Bylaws. With the recent amendments to the DGCL, as well as the SEC’s adoption of universal proxy rules late last year (see our previous client alert), now is a good time for a fresh look at a company’s bylaws. In particular, companies may want to consider updates to their advance notice bylaws to ensure adequate notice and information will be provided by stockholders in advance of proxy contests, and also to include provisions relating to the universal proxy rules set forth in Exchange Act Rule 14a-19. Among other things, companies should consider specifying that any notice relating to director nominees include a statement as to whether the stockholder intends to solicit the requisite percentage (67 percent) of the voting power of the company’s stock under Rule 14a-19; provide that if the stockholder fails to comply with the requirements of Rule 14a-19 such stockholder’s nominees will be ineligible for election at the annual meeting and any votes or proxies for those nominees will be disregarded; and require that the proponent stockholder provide reasonable evidence of satisfaction of the Rule 14a-19 requirements prior to the company’s annual meeting.

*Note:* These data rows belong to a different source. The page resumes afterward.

(** * carsim_service/carsim.py: connection supervisor of the car simulator

    A shallow embedding of [carsim_service/carsim.py] and the properties of
    its connection-state supervisor.

    The Python object [CarSim] is a record of its attributes.  Methods are
    computations in a state-and-exception monad over a [world]: the object,
    the history of RPCs issued through the collector stub (with what the
    broker answered), the log records emitted and the time spent sleeping.
    The data broker is outside the program; it is a [CollectorStub], a pair of
    functions that answer the n-th RPC with a reply or with an exception. *)

From Stdlib Require Import ZArith Floats.
From stdpp Require Import gmap strings list.

Open Scope Z_scope.

(** ** The gRPC types the service uses *)

Module grpc.

(** [grpc.StatusCode] *)
Inductive StatusCode :=
| OK | CANCELLED | UNKNOWN | INVALID_ARGUMENT | DEADLINE_EXCEEDED
| NOT_FOUND | ALREADY_EXISTS | PERMISSION_DENIED | RESOURCE_EXHAUSTED
| FAILED_PRECONDITION | ABORTED | OUT_OF_RANGE | UNIMPLEMENTED
| INTERNAL | UNAVAILABLE | DATA_LOSS | UNAUTHENTICATED.

(** [grpc.ChannelConnectivity] *)
Inductive ChannelConnectivity :=
| IDLE | CONNECTING | READY | TRANSIENT_FAILURE | SHUTDOWN.

(** [grpc.RpcError], with what [e.code()] and [e.details()] return. *)
Record RpcError := { code : StatusCode; details : string }.

(** [grpc.Channel]: all the service does with it is to close it. *)
Record Channel := { closed : bool }.

End grpc.

#[global] Instance StatusCode_eq_dec : EqDecision grpc.StatusCode.
Proof. solve_decision. Defined.

#[global] Instance ChannelConnectivity_eq_dec : EqDecision grpc.ChannelConnectivity.
Proof. solve_decision. Defined.

(** ** The messages of [sdv.databroker.v1] *)

(** [types_pb2.DataType], the scalar types. *)
Inductive DataType :=
| STRING | BOOL | INT8 | INT16 | INT32 | INT64
| UINT8 | UINT16 | UINT32 | UINT64 | FLOAT | DOUBLE | TIMESTAMP.

(** [types_pb2.ChangeType] *)
Inductive ChangeType := STATIC | ON_CHANGE | CONTINUOUS.

Record RegistrationMetadata := {
  name : string;
  data_type : DataType;
  description : string;
  change_type : ChangeType
}.

(** [request.list] is the repeated field of the request. *)
Record RegisterDatapointsRequest := { reg_list : list RegistrationMetadata }.

(** [response.results] maps a registered name to its identifier (int32). *)
Record RegisterDatapointsReply := { results : gmap string Z }.

(** A datapoint of an update; the service only sets [float_value]. *)
Inductive Datapoint := float_value (v : float).

Record UpdateDatapointsRequest := { datapoints : gmap Z Datapoint }.

(** The reply to an update; the service ignores it. *)
Record UpdateDatapointsReply := { errors : gmap Z Z }.

(** Indexing a protobuf scalar map: a key that is absent reads as the
    default value of the value type, here 0. *)
Definition results_getitem (response : RegisterDatapointsReply) (key : string) : Z :=
  default 0 (results response !! key).

(** ** Exceptions and outcomes *)

Inductive exception :=
| RpcError (e : grpc.RpcError)      (* grpc.RpcError *)
| KeyError (key : string)           (* a dict indexed at a missing key *)
| AttributeError (attr : string)    (* an attribute read before it is set *)
| OtherException (what : string).   (* any other subclass of Exception *)

Inductive outcome (A : Type) :=
| Returns (a : A)
| Raises (e : exception).

Arguments Returns {A} a.
Arguments Raises {A} e.

(** The TypeError of [await] applied to a value that is not awaitable. *)
Definition TypeError : exception := OtherException "TypeError".

(** ** The collector stub

    [RegisterDatapoints n request] is what the broker does with [request]
    when [n] RPCs were issued before it; likewise [UpdateDatapoints]. *)

Record CollectorStub := {
  RegisterDatapoints : nat -> RegisterDatapointsRequest -> outcome RegisterDatapointsReply;
  UpdateDatapoints : nat -> UpdateDatapointsRequest -> outcome UpdateDatapointsReply
}.

Inductive rpc_call :=
| CallRegisterDatapoints (request : RegisterDatapointsRequest)
                         (answer : outcome RegisterDatapointsReply)
| CallUpdateDatapoints (request : UpdateDatapointsRequest)
                       (answer : outcome UpdateDatapointsReply).

(** ** The object and its world *)

Record CarSim := mkCarSim {
  _ids : gmap string Z;
  _connected : bool;
  _registered : bool;
  _shutdown : bool;
  _channel : option grpc.Channel   (* None until connect_to_databroker sets it *)
}.

Inductive log_level := DEBUG | INFO | WARNING | ERROR.

Record world := mkWorld {
  self : CarSim;
  calls : list rpc_call;                (* oldest first *)
  logged : list (log_level * string);   (* oldest first; level and format *)
  slept : Z                             (* milliseconds spent in time.sleep *)
}.

(** [CarSim.__init__], before the connector thread has run. *)
Definition __init__ : CarSim :=
  {| _ids := ∅; _connected := false; _registered := false;
     _shutdown := false; _channel := None |}.

Definition start : world :=
  {| self := __init__; calls := []; logged := []; slept := 0 |}.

Companies may also want to consider amending their bylaws to add flexibility in giving notice for adjourned meetings, including an adjournment taken to address a technical failure or to convene a meeting using remote communication, and to eliminate the requirement to make the list of stockholders entitled to vote at a stockholder meeting available at such meeting. Amendments to bylaws generally only require board approval, but companies should consider the timing of any revisions to avoid disrupting procedures for upcoming annual meetings. Also, amendments to bylaws are reportable events pursuant to Item 5.03 of Form 8-K.


[1] For SEC comment letter trend data, refer to Ernst & Young’s SEC Reporting Update – Highlights of Trends in 2022 SEC Comment Letters, available for download here (last accessed December 14, 2022).

[2] See Item 101(c)(2)(ii) of Regulation S-K; see the SEC’s Spring 2022 Regulatory Agenda, which reflected anticipated action on human capital management proposed rules in October 2022.

[3] See Exchange Act Rule 14a-8(i)(7), which allows a company to exclude shareholder proposals from the company’s proxy statement that deal with matters relating to the company’s ordinary business operations.

[4] See Item 601(b)(31) of Regulation S-K.

[5] See Item 308(a) of Regulation S-K.

[6] See Exchange Act Rule 14a-3(b).

[7] See Section 703 of the NYSE Listed Company Manual.

DISCLAIMER: Because of the generality of this update, the information provided herein may not be applicable in all situations and should not be acted upon without specific legal advice based on particular situations.